You will learn a thing or two about me (my love for nature, gardens, family and the Lord), and possibly be entertained along the way as well.
A nice rebound in temperatures after a very slow start last week here in my part of Michigan.
From the 30's and low 40's with heavy cloud cover and some snow, to the 60's,
I finally heard my first Peepers (small tree frogs) of the season this past week.
It sure is nice to have some windows open as well as stick my seedlings outside for some fresh air and filtered sun.
The rain is welcome, as it replenishes the water tables and lake levels.
Not to mention, spring rains continue to wash away the crud that accumulates over winter.
April showers do green things up.
Great timing too, rain at night and dry during he day :-)
Length of day dictates so many things, but the warmer temperatures sure make things pop out and green things up a lot quicker.
Sunshine makes everyone feel (emotionally) better too.
Now if the ground dries up enough, I can get dirty and have some fun.
You may notice a different bird from time to time.
Summer visitors return, or you may see a few interlopers that are simply passing through.
Female robins and Red-winged blackbirds have arrived in numbers.
Usually there is a two week difference between male arrivals and female, but this year there was a four to five week difference (males were early).
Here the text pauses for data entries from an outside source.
(* ===== verification/SpawnLeave.v ===== *)
(** * SpawnLeave: what a caller leaves behind

    [sys_exit] and [sys_execve] end the thread that calls them and hand the
    processor on.  The first marks the process of the thread as a zombie; the
    second starts the program as a further process and does not touch the
    process of the thread. *)
From Stdlib Require Import ZArith Lia String.
From stdpp Require Import base tactics option list list_numbers gmap.
From S2P Require Import Prelude Shared Bytes Handles Pipe Phys Port Thread Sched Ohlk PageTable PtClone Vmar Mem Vmo UserCopy Asid Process ProcCalls Rootfs Launch LaunchSpec LaunchArgs LaunchRun LaunchTop Spawn SpawnTop.
Local Open Scope Z_scope.

Section leave.
Context {Obj Pk : Type}.
Abbreviation World := (Launch.World Obj Pk).
Abbreviation Sch := (Scheduler Obj Pk).
Implicit Types (s : Sch) (w : World).

(** ** Retiring the running thread *)
Definition retired s (c : nat) : Sch := upd_thread s c park.

Lemma retired_ok s ls c t :
  sched_ok s ls -> current_idx s = Some c -> thread_at s c = Some t ->
  sched_inv (retired s c) ls /\ slices_ok (retired s c) /\ running (retired s c) = true /\
  current_idx (retired s c) = Some c /\ thread_at (retired s c) c = Some (park t).
Proof.
  intros [[Hq Hcur] Hsl Hrun _] Hc Ht. unfold retired.
  destruct (upd_thread_frame s c park) as (_ & Hc' & Hr & _). destruct (Hcur c Hc) as [Hn _].
  assert (Hat : thread_at (upd_thread s c park) c = Some (park t)).
  { rewrite thread_at_upd, Ht. by destruct (decide (c = c)). }
  split_and!; [|by apply set_state_slices| |by rewrite Hc'|done].
  - split; [apply upd_inv; [done|]; intros ? _ Hin; by destruct Hn|].
    intros c'. rewrite Hc', Hc. intros [= <-]. by split; [|exists (park t)].
  - rewrite Hr. destruct (running s); [done|]. by rewrite Hrun in Hc.
Qed.

Lemma retired_other s c j : j <> c -> thread_at (retired s c) j = thread_at s j.
Proof. intros Hj. unfold retired. rewrite thread_at_upd. by destruct (decide (c = j)). Qed.

Lemma account_context (t : Thread Obj Pk) : t_context (account t) = t_context t.
Proof. unfold account. by repeat case_match. Qed.

(** A thread that has ended is left for one that can run, if there is one. *)
Lemma dead_leaves l0_of s ls c t :
  sched_ok s ls -> current_idx s = Some c -> thread_at s c = Some t ->
  exists o s', schedule l0_of (retired s c) = Some (o, s') /\
    ((o = Halted /\ forall j, j <> c -> alive (thread_at s j) = false) \/
     exists n t', o = SwitchTo c n /\ n <> c /\ alive (thread_at s n) = true /\
       current_idx s' = Some n /\ is_Some (thread_at s' n) /\
       thread_at s' c = Some t' /\ t_state t' = Dead /\ elr (t_context t') = 1).
Proof.
  intros Hok Hc Ht. destruct (retired_ok s ls c t Hok Hc Ht) as (Hinv & Hsl & Hrun & Hc' & Hat).
  assert (Hdead : alive (thread_at (retired s c) c) = false) by (by rewrite Hat).
  pose proof (schedule_spec l0_of _ ls c _ Hinv Hsl Hrun Hc' Hat) as Hspec.
  destruct (best (retired s c) (offered (retired s c) ls c)) as [n|] eqn:Hb.
  - destruct Hspec as (ls' & t' & _ & Hs & _ & _ & Ha & Hn & _). eexists _, _. split; [exact Hs|]. right.
    assert (Hne : n <> c) by (intros ->; congruence).
    assert (Hfull : t_remaining_ticks (park t) = DEFAULT_TIME_SLICE) by (by apply (Hsl c _ Hat)).
    destruct (account_full (park t) Hfull) as (_ & _ & _ & _ & Hst).
    exists n, (account (park t)). unfold sched_result. destruct (Nat.eqb_spec c n); [congruence|].
    rewrite !thread_at_load, !after_pick_at, Hat, Hn. cbn zeta. destruct (decide (c = c)), (decide (n = c)), (decide (c = n)), (decide (n = n)); try done.
    split_and!; try done.
    + by rewrite <- (retired_other s c n Hne).
    + rewrite (proj1 (proj2 (proj2 (load_frame l0_of _ _)))). done.
    + by rewrite account_context.
  - destruct Hspec as [s' Hs]. eexists _, _. split; [exact Hs|]. left. split; [done|]. intros j Hj.
    rewrite <- (retired_other s c j Hj). unfold best in Hb. case_match; [by case_match|].
    unfold thread_at. destruct (threads (retired s c) !! j) as [o|] eqn:Ho; [|done].
    pose proof (proj1 (first_alive_None _) Hb) as Hall. rewrite forallb_forall in Hall.
    apply list_elem_of_lookup_2, list_elem_of_In, Hall, negb_true_iff in Ho. by destruct o.
Qed.

(** The processor after thread [c] of [w] has ended: every other thread has
    ended as well, or one that has not runs and [c] stays ended, parked. *)
Definition handed_on w (c : nat) (o : outcome) (w' : World) : Prop :=
  (o = Halted /\ forall j, j <> c -> alive (thread_at (w_sched w) j) = false) \/
  exists n t', o = SwitchTo c n /\ n <> c /\ alive (thread_at (w_sched w) n) = true /\
    get_current_thread_ptr (w_sched w') = Some n /\
    thread_at (w_sched w') c = Some t' /\ t_state t' = Dead /\ elr (t_context t') = 1.

Lemma leave_ok w ls c t :
  sched_ok (w_sched w) ls -> current_idx (w_sched w) = Some c -> thread_at (w_sched w) c = Some t ->
  exists o w', (retire_caller;; reschedule) w = Some (Ok o, w') /\ kn_procs (w_kern w') = kn_procs (w_kern w) /\
    handed_on w c o w'.
Proof.
  intros Hok Hc Ht. set (w1 := set_sched w (retired (w_sched w) c)).
  assert (Hg : get_current_thread_ptr (w_sched w) = Some c).
  { unfold get_current_thread_ptr. rewrite Hc. rewrite decide_True; [done|by exists t]. }
  rewrite (wm_bind_ok retire_caller _ w w1 tt) by (unfold retire_caller; by rewrite Hg).
  destruct (dead_leaves (l0_of_world w1) (w_sched w) ls c t Hok Hc Ht) as (o & s' & Hs & Ho).
  unfold reschedule. change (w_sched w1) with (retired (w_sched w) c). rewrite Hs.
  eexists o, _. split; [reflexivity|]. split; [done|].
  destruct Ho as [Ho|(n & t' & -> & Hn & Ha & Hcur & Hsome & Hrest)]; [by left|right].
  exists n, t'. split_and!; try done; [|apply Hrest..]. cbn [w_sched]. unfold get_current_thread_ptr. rewrite Hcur. by rewrite decide_True.
Qed.

Lemma wm_bind_err {A B} (x : WM (Obj:=Obj) (Pk:=Pk) A) (f : A -> WM B) w w1 e : x w = Some (Err e, w1) -> (x ≫= f) w = Some (Err e, w1).
Proof. intros Hx. unfold mbind, wm_bind. by rewrite Hx. Qed.

(** ** The two calls *)
Section claims.
Context (w : World) (ls : list (list nat)) (c : nat) (t : Thread Obj Pk).
Context (Hok : sched_ok (w_sched w) ls) (Hc : current_idx (w_sched w) = Some c) (Ht : thread_at (w_sched w) c = Some t).

Lemma running_process_ok : running_process (w_sched w) = Some (t_process_id t).
Proof. unfold running_process, get_current_thread_ptr. rewrite Hc, decide_True by (by exists t). cbn [mbind option_bind]. by rewrite Ht. Qed.

(** C22. [sys_exit] never fails: the process of the calling thread becomes a
    zombie that keeps the exit code, no other process changes, the thread is
    dead and parked at address 1, and another thread that is not dead, blocked
    ones included, gets the processor; the machine halts only if there is none. *)
Theorem exit_ends_caller code i p :
  find_process (t_process_id t) (kn_procs (w_kern w)) = Some (i, p) ->
  exists o w', sys_exit code w = Some (Ok o, w') /\
    kn_procs (w_kern w') = <[i := Some (with_state PZombie (Some code) p)]> (kn_procs (w_kern w)) /\
    handed_on w c o w'.
Proof.
  intros Hp. unfold sys_exit. rewrite (wm_bind_ok _ _ w w (Some (t_process_id t))) by (unfold wm_get; by rewrite running_process_ok).
  set (w1 := set_kern w (mark_process_zombie (w_kern w) (t_process_id t) code)).
  destruct (leave_ok w1 ls c t Hok Hc Ht) as (o & w' & Hrun & Hps & Hh).
  exists o, w'. split; [exact Hrun|]. split; [|exact Hh]. rewrite Hps. subst w1. cbn [set_kern w_kern].
  unfold mark_process_zombie. by rewrite Hp.
Qed.
End claims.

Section execve.
Context (user_eret_stub : Z) (ht_address : nat -> Z) (rootfs : list Z).
Context (cp : Process) (ci : nat) (path_ptr path_len argv_ptr : Z) (name path binary : list Z) (args : list (list Z)).
Context (parser : OHLK_Parser) (segs : list (OHLK_Entry * list Z)) (ls : list (list nat)) (idx i : nat) (lvp : Levels) (w : World).

(** A thread added to the table is one more that can run. *)
Lemma add_running s l c t u k s' :
  sched_ok s l -> fresh_thread u -> find_empty_slot s = Some k -> current_idx s = Some c -> thread_at s c = Some t ->
  add s u = Some s' ->
  k <> c /\ (exists l', sched_ok s' l') /\ current_idx s' = Some c /\ thread_at s' c = Some t /\ alive (thread_at s' k) = true.
Proof.
  intros Hok Hf Hk Hc Ht Hadd. pose proof (add_ok s l u Hok Hf) as H. rewrite Hk in H. destruct H as [Heq Hok'].
  pose proof (Hok' s' Hadd) as Hs'. rewrite Heq in Hadd. injection Hadd as <-.
  unfold find_empty_slot in Hk. apply first_free_Some in Hk as (Hidx & Hlt & _).
  assert (Hne : k <> c) by (intros ->; unfold thread_at in Ht; by rewrite Hidx in Ht).
  split; [done|]. split; [by eexists|]. split; [done|].
  unfold thread_at. cbn [set_queues set_threads threads]. rewrite list_lookup_insert_ne, list_lookup_insert_eq by done. done.
Qed.

Lemma caller_at k p : caller k = Ok (ci, p) -> kn_procs k !! ci = Some (Some p).
Proof.
  unfold caller. destruct (current_process_id k) as [pid|e]; cbn [mbind]; [|done]. unfold mbind. cbn.
  destruct (find_process pid (kn_procs k)) as [[j q]|] eqn:E; cbn; [|done]. intros [= -> ->]. by apply find_process_Some in E as [? _].
Qed.

(** C38. [sys_execve] does not replace the program of its process.  It starts
    the file as a new process with a new identifier whose parent is the
    caller, ends the calling thread and hands the processor on; the process
    of the caller stays in its slot as it was, with its memory and
    descriptors, and is not a zombie that anyone could wait for. *)
Theorem execve_leaves_caller_process c t :
  spawnable rootfs cp ci path_ptr path_len argv_ptr name path binary args parser segs ls idx i lvp w ->
  current_idx (w_sched w) = Some c -> thread_at (w_sched w) c = Some t ->
  exists w' p n t', sys_execve user_eret_stub ht_address rootfs path_ptr path_len argv_ptr (Z.of_nat (length args)) w =
      Some (Ok (SwitchTo c n), w') /\
    n <> c /\ thread_at (w_sched w') c = Some t' /\ t_state t' = Dead /\
    kn_procs (w_kern w') = <[i := Some p]> (kn_procs (w_kern w)) /\
    pr_id p = kn_next_pid (w_kern w) /\ pr_parent_pid p = pr_id cp /\ kn_procs (w_kern w') !! ci = Some (Some cp).
Proof.
  intros [Hcl Hask Hn Hpath Hfile Hpar Hl] Hc Ht. pose proof (lb_start _ _ _ _ _ _ _ _ _ _ Hl) as Hst.
  destruct (start_program_ok user_eret_stub ht_address rootfs name path binary parser segs _ _ _ (pr_id cp) ls idx i lvp w Hn Hpath Hfile Hpar Hl)
    as (nm & k & w1 & p & s & s' & Hrun & Hps & _ & Hnp & [Hps' Hid _ Hpp _ _ _ Hld (Hb & _) (Ha & _)]).
  cbn [set_kern w_kern w_sched] in *. destruct (ld_thread _ _ _ _ _ _ _ _ _ _ _ Hld) as (u & Hadd & Hu). rewrite Hb, Ha in Hadd.
  destruct (add_running _ ls c t u idx _ (sb_sched _ _ _ _ _ _ _ _ Hst) (sa_fresh _ _ _ _ _ _ _ _ _ _ Hu) (sb_slot _ _ _ _ _ _ _ _ Hst) Hc Ht Hadd)
    as (Hne & [l' Hok1] & Hc1 & Ht1 & Hal).
  destruct (leave_ok w1 l' c t Hok1 Hc1 Ht1) as (o & w' & Hleave & Hps2 & Hh).
  destruct Hh as [[_ Hdead]|(n & t' & -> & Hnc & _ & _ & Ht' & Hd & _)]; [by rewrite (Hdead idx Hne) in Hal|].
  assert (Hps3 : kn_procs (w_kern w') = <[i := Some p]> (kn_procs (w_kern w))) by (by rewrite Hps2, Hps', Hps).
  exists w', p, n, t'. split.
  { unfold sys_execve. rewrite (wm_bind_ok _ _ _ _ _ (read_request_ok ci cp _ _ _ _ _ w Hcl Hask)). cbn [rq_name rq_strs rq_lens rq_pid].
    rewrite Nat2Z.id, (wm_bind_ok _ _ _ _ _ Hrun). exact Hleave. }
  split_and!; try done; [by rewrite Hid|]. rewrite Hps3, list_lookup_insert_ne; [by apply caller_at|].
  intros ->. pose proof (lb_free _ _ _ _ _ _ _ _ _ _ Hl) as Hfree. apply first_free_Some in Hfree as (Hfree & _).
  apply caller_at in Hcl. congruence.
Qed.
End execve.
End leave.

Lemma exit_ends_caller_witness :
  exists o w', sys_exit 3 caller_world = Some (Ok o, w') /\
    kn_procs (w_kern w') !! 0%nat = Some (Some (with_state PZombie (Some 3) caller_proc)) /\ o <> Halted.
Proof.
  destruct (exit_ends_caller caller_world wit_lists 0 (wit_thread 1 Running) wit_sched_ok eq_refl eq_refl 3 0 caller_proc eq_refl)
    as (o & w' & Hrun & Hps & Hh).
  exists o, w'. split; [exact Hrun|]. split; [by rewrite Hps|].
  destruct Hh as [[_ Hall]|(n & t' & -> & _)]; [|done]. specialize (Hall 1%nat ltac:(lia)). vm_compute in Hall. discriminate Hall.
Defined.

Lemma execve_leaves_caller_process_witness :
  exists w' p n, sys_execve 0x1000 (fun _ => 0x40001000) demo_rootfs 0x1030 1 0x1000 2 caller_world = Some (Ok (SwitchTo 0 n), w') /\
    pr_id p = 8 /\ kn_procs (w_kern w') !! 1%nat = Some (Some p) /\ kn_procs (w_kern w') !! 0%nat = Some (Some caller_proc).
Proof.
  destruct (execve_leaves_caller_process 0x1000 (fun _ => 0x40001000) demo_rootfs caller_proc 0 0x1030 1 0x1000 [97] demo_path demo_file
    demo_args2 demo_parser demo_segs wit_lists 3 1 demo_lv caller_world 0 (wit_thread 1 Running) caller_spawnable eq_refl eq_refl)
    as (w' & p & n & t' & Hrun & _ & _ & _ & Hps & Hid & _ & Hcp).
  exists w', p, n. split; [exact Hrun|]. split; [exact Hid|]. split; [by rewrite Hps|exact Hcp].
Defined.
Now the action really begins, as territorial rights are challenged (for these species of birds) and females pick and choose.
The year round or resident birds are also sparing, but much of that has been settled already.
I still have a nice variety of birds, just fewer in numbers.
Male Goldies continue to change into their summer brilliance (shown below).
Do you notice how change differs from bird to bird?
We have a couple that are as bright as can be, while a few are just beginning to change over.
Hummingbirds continue to make their way north ( a few weeks till they get to me).
I don't know of a single person that doesn't stop to watch a hummingbird.
To learn more on these winged wonders, click here.
Well, there is a lot to cover today so onward we go.
You came through big time with 'Spring Favorites' this past week and I want to say thank you and you will enjoy hearing from one side of the United States to the other (where are you Canada?).
There is also this week's topic is on Turkey vultures.
Joe Wilson, Inman, SC (Upstate of SC, NW corner) :
Spring is the most wonderful time of the year for me. I simply love to open the house door and feel the FRESH warmth of spring. I love all the blooming trees, the beauty, and glorious looks of my yard and elsewhere. (Like all the Cherry Trees and Bradford Pears blooming throughout our corner of the world) The blooming plants/trees are just absolutely gorgeous! God's creation coming alive once again. I just love it. As springs continues, the warmth is unbeatable, especially after a harsh winter.
Enjoy your spring Joe and Rita and thanks for pouring a little salt on the wounds. Only now does spring seem to be knocking on our door here in the North Country.
Thanks for sharing.
Jan in central Mississippi:
My favorite things of Spring are, seeing the look on my Grandsons face as we look for Roley Polys, Butterflies, Frogs and just about any other kind of creature you can find ..... He loves helping me plant the veggies and flowers and will check every 10 minutes to see if there are any Tomatoes yet! Spring feels like a new beginning!
Thank You Jan...............
Any time spent with a child are precious moments to cherish. When we can teach a child and learn from then as well.................... life is good.
Love and learn.
Sandy of Albion, New York:
Spring means a lot to me, as the earth is waking up from along winters nap. We get to go outside and enjoy seeing and hearing the birds and finding our special one. Watching plants and trees bud and bloom. And just enjoying the great outdoors.
Thank you Sandy.
It is a special time for us Northern folk after being cooped up much of winter.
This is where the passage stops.